Exercise — Starting at the top line, return each entry word for word.

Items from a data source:
* * * * * * *

Lemma classify_oauth_spec e r :
  as_permanent e = None →
  IsPermanent (classifyOAuthRetrieveError e r) = false ↔ transient_oauth r.
Proof.
  intros He. unfold classifyOAuthRetrieveError, transient_oauth.
  destruct (isPermanentOAuthErrorCode _); [rewrite permanent_is_permanent; naive_solver|].
  destruct (Response r) as [code|]; [change (default 0 (Some code)) with code|].
  - destruct (apierr.RetryableStatus code) eqn:E.
    + rewrite unmarked_not_permanent by done. split; [|done]. intros _. split; [done|]. by exists code.
    + rewrite permanent_is_permanent. naive_solver.
  - split; [discriminate|]. naive_solver.
Qed.

Lemma classify_text_spec e :
  as_permanent e = None →
  IsPermanent (classifyByErrorString e) = false ↔ transient_text e.
Proof.
  intros He. unfold classifyByErrorString, transient_text.
  pose proof (unmarked_not_permanent e He) as Hu. pose proof (permanent_is_permanent e) as Hp.
  repeat match goal with |- context [contains ?p ?t] => destruct (contains p t) end;
    simpl orb; cbv iota; rewrite ?Hu, ?Hp; naive_solver.
Qed.

Lemma classify_net_spec e timeout :
  as_permanent e = None →
  IsPermanent (classifyNetError V e timeout) = false ↔
  isTLSError V e = false ∧ isTransientNetError V e timeout = true.
Proof.
  intros He. unfold classifyNetError.
  pose proof (unmarked_not_permanent e He) as Hu. pose proof (permanent_is_permanent e) as Hp.
  destruct (isTLSError V e), (isTransientNetError V e timeout); rewrite ?Hu, ?Hp; naive_solver.
Qed.

Lemma classify_grpc_spec e s :
  Views_ok → from_status V e = Some s → grpc_Code s ≠ 0 →
  IsPermanent (classifyGRPCError s) = false ↔ apierr.RetryableGRPCCode (grpc_Code s) = true.
Proof.
  intros Hv Hs Hc. unfold classifyGRPCError.
  destruct (Err s) as [a|] eqn:Ee; [|by apply (status_error Hv e) in Ee].
  pose proof (unmarked_not_permanent a (status_unmarked Hv e s a Hs Ee)) as Hu.
  destruct (apierr.RetryableGRPCCode _); [by rewrite Hu|].
  rewrite permanent_is_permanent. done.
Qed.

* * * * * * *

Completed exercise —
Lemma classify_oauth_spec e r :
  as_permanent e = None →
  IsPermanent (classifyOAuthRetrieveError e r) = false ↔ transient_oauth r.
Proof.
  intros He. unfold classifyOAuthRetrieveError, transient_oauth.
  destruct (isPermanentOAuthErrorCode _); [rewrite permanent_is_permanent; naive_solver|].
  destruct (Response r) as [code|]; [change (default 0 (Some code)) with code|].
  - destruct (apierr.RetryableStatus code) eqn:E.
    + rewrite unmarked_not_permanent by done. split; [|done]. intros _. split; [done|]. by exists code.
    + rewrite permanent_is_permanent. naive_solver.
  - split; [discriminate|]. naive_solver.
Qed.

Lemma classify_text_spec e :
  as_permanent e = None →
  IsPermanent (classifyByErrorString e) = false ↔ transient_text e.
Proof.
  intros He. unfold classifyByErrorString, transient_text.
  pose proof (unmarked_not_permanent e He) as Hu. pose proof (permanent_is_permanent e) as Hp.
  repeat match goal with |- context [contains ?p ?t] => destruct (contains p t) end;
    simpl orb; cbv iota; rewrite ?Hu, ?Hp; naive_solver.
Qed.

Lemma classify_net_spec e timeout :
  as_permanent e = None →
  IsPermanent (classifyNetError V e timeout) = false ↔
  isTLSError V e = false ∧ isTransientNetError V e timeout = true.
Proof.
  intros He. unfold classifyNetError.
  pose proof (unmarked_not_permanent e He) as Hu. pose proof (permanent_is_permanent e) as Hp.
  destruct (isTLSError V e), (isTransientNetError V e timeout); rewrite ?Hu, ?Hp; naive_solver.
Qed.

Lemma classify_grpc_spec e s :
  Views_ok → from_status V e = Some s → grpc_Code s ≠ 0 →
  IsPermanent (classifyGRPCError s) = false ↔ apierr.RetryableGRPCCode (grpc_Code s) = true.
Proof.
  intros Hv Hs Hc. unfold classifyGRPCError.
  destruct (Err s) as [a|] eqn:Ee; [|by apply (status_error Hv e) in Ee].
  pose proof (unmarked_not_permanent a (status_unmarked Hv e s a Hs Ee)) as Hu.
  destruct (apierr.RetryableGRPCCode _); [by rewrite Hu|].
  rewrite permanent_is_permanent. done.
Qed.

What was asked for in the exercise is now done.